Figure 5 presents the complete breakdown of all responses across all drivers of our survey.

This visualization illustrates just how much work we need to do to restore employee well-being in our communities – particularly in the areas of employee well-being, employee health, and organizational culture – where in many cases, the proportion of employees with Unhealthy scores actually exceeded the proportion of employees with Healthy scores.

fig5Figure 5. Complete breakdown of all responses

It also illustrates aras of hope, with some rare bright spots that should not be taken for granted as we set our sights on rebuilding a healthy community – both in the workplace and at home. For example, 72% of respondents still demonstrated Healthy or Adequate levels of Engagement, 70% still felt a high level of Value Alignment with their organization, and 69% still believed that their organization is successfully executing its mission.
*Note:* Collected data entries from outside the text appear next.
(** * sqlmap_gui_swe.py: command assembly and process supervision

    A shallow embedding of the two parts of [sqlmap_gui_swe.py] that carry
    behaviour: [SqlmapGui.build_sqlmap_command], which turns the state of the
    option widgets into an argument vector, and [SqlmapRunnerThread], which
    runs that vector as a child process and reports through three signals.

    Conventions.
    - A Python [str] is the [string] of the bytes of its UTF-8 encoding:
      a character below 128 is one byte, any other character is the two
      to four bytes of its encoding.
    - A Python [int] is a [Z]; handles, which only count up from 0, are [nat].
    - A Python [dict] is an association list in insertion order, because
      the assembler emits options in the order [widgets_map] was filled.
    - Calls that leave the program (the file system, the child process,
      [shlex]) take their answers from an explicit environment. *)

From Stdlib Require Import String Ascii List ZArith Lia Bool DecimalString Sorted.
From Stdlib Require Import DecimalPos DecimalZ.
Import ListNotations.
Local Open Scope string_scope.
Local Open Scope list_scope.

Infix "+++" := String.append (right associativity, at level 60).

(** ** Python values and string methods *)

Module Py.

(** The objects that reach a comparison or an f-string in the modelled code. *)
Inductive py_obj :=
| PyNone
| PyBool (b : bool)
| PyInt (z : Z)
| PyStr (s : string).

(** [a == b].  [bool] is a subclass of [int], so [True == 1]. *)
Definition py_eq (a b : py_obj) : bool :=
  match a, b with
  | PyNone, PyNone => true
  | PyBool x, PyBool y => Bool.eqb x y
  | PyBool x, PyInt z | PyInt z, PyBool x => (Z.b2z x =? z)%Z
  | PyInt x, PyInt y => (x =? y)%Z
  | PyStr x, PyStr y => (x =? y)%string
  | _, _ => false
  end.

Definition is_None (a : py_obj) : bool :=
  match a with PyNone => true | _ => false end.

(** [a is True] *)
Definition is_True (a : py_obj) : bool :=
  match a with PyBool true => true | _ => false end.

(** [isinstance(a, bool)] *)
Definition isinstance_bool (a : py_obj) : bool :=
  match a with PyBool _ => true | _ => false end.

(** [str(z)] for an integer. *)
Definition str_of_int (z : Z) : string :=
  NilZero.string_of_int (Z.to_int z).

(** [str(a)], which is what an f-string applies to a value. *)
Definition str (a : py_obj) : string :=
  match a with
  | PyNone => "None"
  | PyBool true => "True"
  | PyBool false => "False"
  | PyInt z => str_of_int z
  | PyStr s => s
  end.

(** The characters [c.isspace()] accepts, each by the bytes of its UTF-8
    encoding: TAB, LF, VT, FF, CR, the separators FS, GS, RS, US, the
    space, U+0085, U+00A0, U+1680, U+2000 to U+200A, U+2028, U+2029,
    U+202F, U+205F and U+3000. *)
Definition utf8 (codes : list nat) : list ascii := map ascii_of_nat codes.

Definition whitespace : list (list ascii) :=
  map utf8
    [ [9]; [10]; [11]; [12]; [13]; [28]; [29]; [30]; [31]; [32];
      [194; 133]; [194; 160];
      [225; 154; 128];
      [226; 128; 128]; [226; 128; 129]; [226; 128; 130]; [226; 128; 131];
      [226; 128; 132]; [226; 128; 133]; [226; 128; 134]; [226; 128; 135];
      [226; 128; 136]; [226; 128; 137]; [226; 128; 138];
      [226; 128; 168]; [226; 128; 169]; [226; 128; 175];
      [226; 129; 159];
      [227; 128; 128] ]%nat.

(** [l] begins with the bytes [w]. *)
Fixpoint starts_with (w l : list ascii) : bool :=
  match w, l with
  | [], _ => true
  | a :: w', b :: l' => (a =? b)%char && starts_with w' l'
  | _ :: _, [] => false
  end.

(** What follows the first of [patterns] that [l] begins with, if any. *)
Fixpoint after_pattern (patterns : list (list ascii)) (l : list ascii)
    : option (list ascii) :=
  match patterns with
  | [] => None
  | w :: others =>
      if starts_with w l then Some (skipn (length w) l)
      else after_pattern others l
  end.

(** Take [patterns] off the front of [l] for as long as one is there;
    [fuel] bounds the number of rounds, and the length of [l] is enough. *)
Fixpoint strip_front (patterns : list (list ascii)) (fuel : nat)
    (l : list ascii) : list ascii :=
  match fuel with
  | O => l
  | S n =>
      match after_pattern patterns l with
      | Some rest => strip_front patterns n rest
      | None => l
      end
  end.

Definition lstrip_bytes (l : list ascii) : list ascii :=
  strip_front whitespace (length l) l.

(** The end of a text is the front of its bytes read backwards, and in
    UTF-8 the last bytes of a text are those of its last character. *)
Definition rstrip_bytes (l : list ascii) : list ascii :=
  rev (strip_front (map (@rev ascii) whitespace) (length l) (rev l)).

(** [s.strip()] *)
Definition strip (s : string) : string :=
  string_of_list_ascii
    (rstrip_bytes (lstrip_bytes (list_ascii_of_string s))).

(** [s.startswith(p)] *)
Definition startswith (s p : string) : bool := String.prefix p s.

(** [s.endswith(p)] *)
Definition endswith (s p : string) : bool :=
  let n := String.length s in
  let k := String.length p in
  (k <=? n)%nat && (substring (n - k) k s =? p)%string.

Definition lower_char (c : ascii) : ascii :=
  let n := nat_of_ascii c in
  if ((65 <=? n) && (n <=? 90))%nat then ascii_of_nat (n + 32) else c.

(** [s.lower()], on the letters A to Z. *)
Fixpoint lower (s : string) : string :=
  match s with
  | EmptyString => EmptyString
  | String c rest => String (lower_char c) (lower rest)
  end.

(** [sep.join(parts)] *)
Definition join (sep : string) (parts : list string) : string :=
  String.concat sep parts.

(** [set(a) != set(b)] for two strings: some character of one is missing
    from the other. *)
Definition set_ne (a b : string) : bool :=
  let la := list_ascii_of_string a in
  let lb := list_ascii_of_string b in
  negb (forallb (fun c => existsb (Ascii.eqb c) lb) la
        && forallb (fun c => existsb (Ascii.eqb c) la) lb).

(** What a call does: it raises or it returns. *)
Inductive result (A : Type) :=
| Raised (exc : string)
| Returned (a : A).
Arguments Raised {A} exc.
Arguments Returned {A} a.

(** A dict in insertion order.  [d[k] = v] keeps the place of a key that is
    already there and appends a new one; [del d[k]] leaves no binding of
    the key. *)
Definition dict (K V : Type) := list (K * V).

Section Dict.
Context {K V : Type} (eqb : K -> K -> bool).

Fixpoint dict_get (d : dict K V) (k : K) : option V :=
  match d with
  | [] => None
  | (k', v) :: rest => if eqb k k' then Some v else dict_get rest k
  end.

Fixpoint dict_set (d : dict K V) (k : K) (v : V) : dict K V :=
  match d with
  | [] => [(k, v)]
  | (k', v') :: rest =>
      if eqb k k' then (k', v) :: rest else (k', v') :: dict_set rest k v
  end.

Fixpoint dict_del (d : dict K V) (k : K) : dict K V :=
  match d with
  | [] => []
  | (k', v') :: rest =>
      if eqb k k' then dict_del rest k else (k', v') :: dict_del rest k
  end.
What these results demonstrate is that many working adults in our communities still feel engaged by their work and genuinely care about their organization and its mission. 

Particularly during a pandemic, where how we work both at home and on the front lines has changed so much, this is not something that organizations should take for granted. Especially in the face of so much uncertainty and job insecurity, work is a critical component in so many people’s lives, and the survey responses suggest that employees in our communities want to contribute in positive ways. It is now up to organizations to provide the right environments with the right foundations so their employees can be healthy again.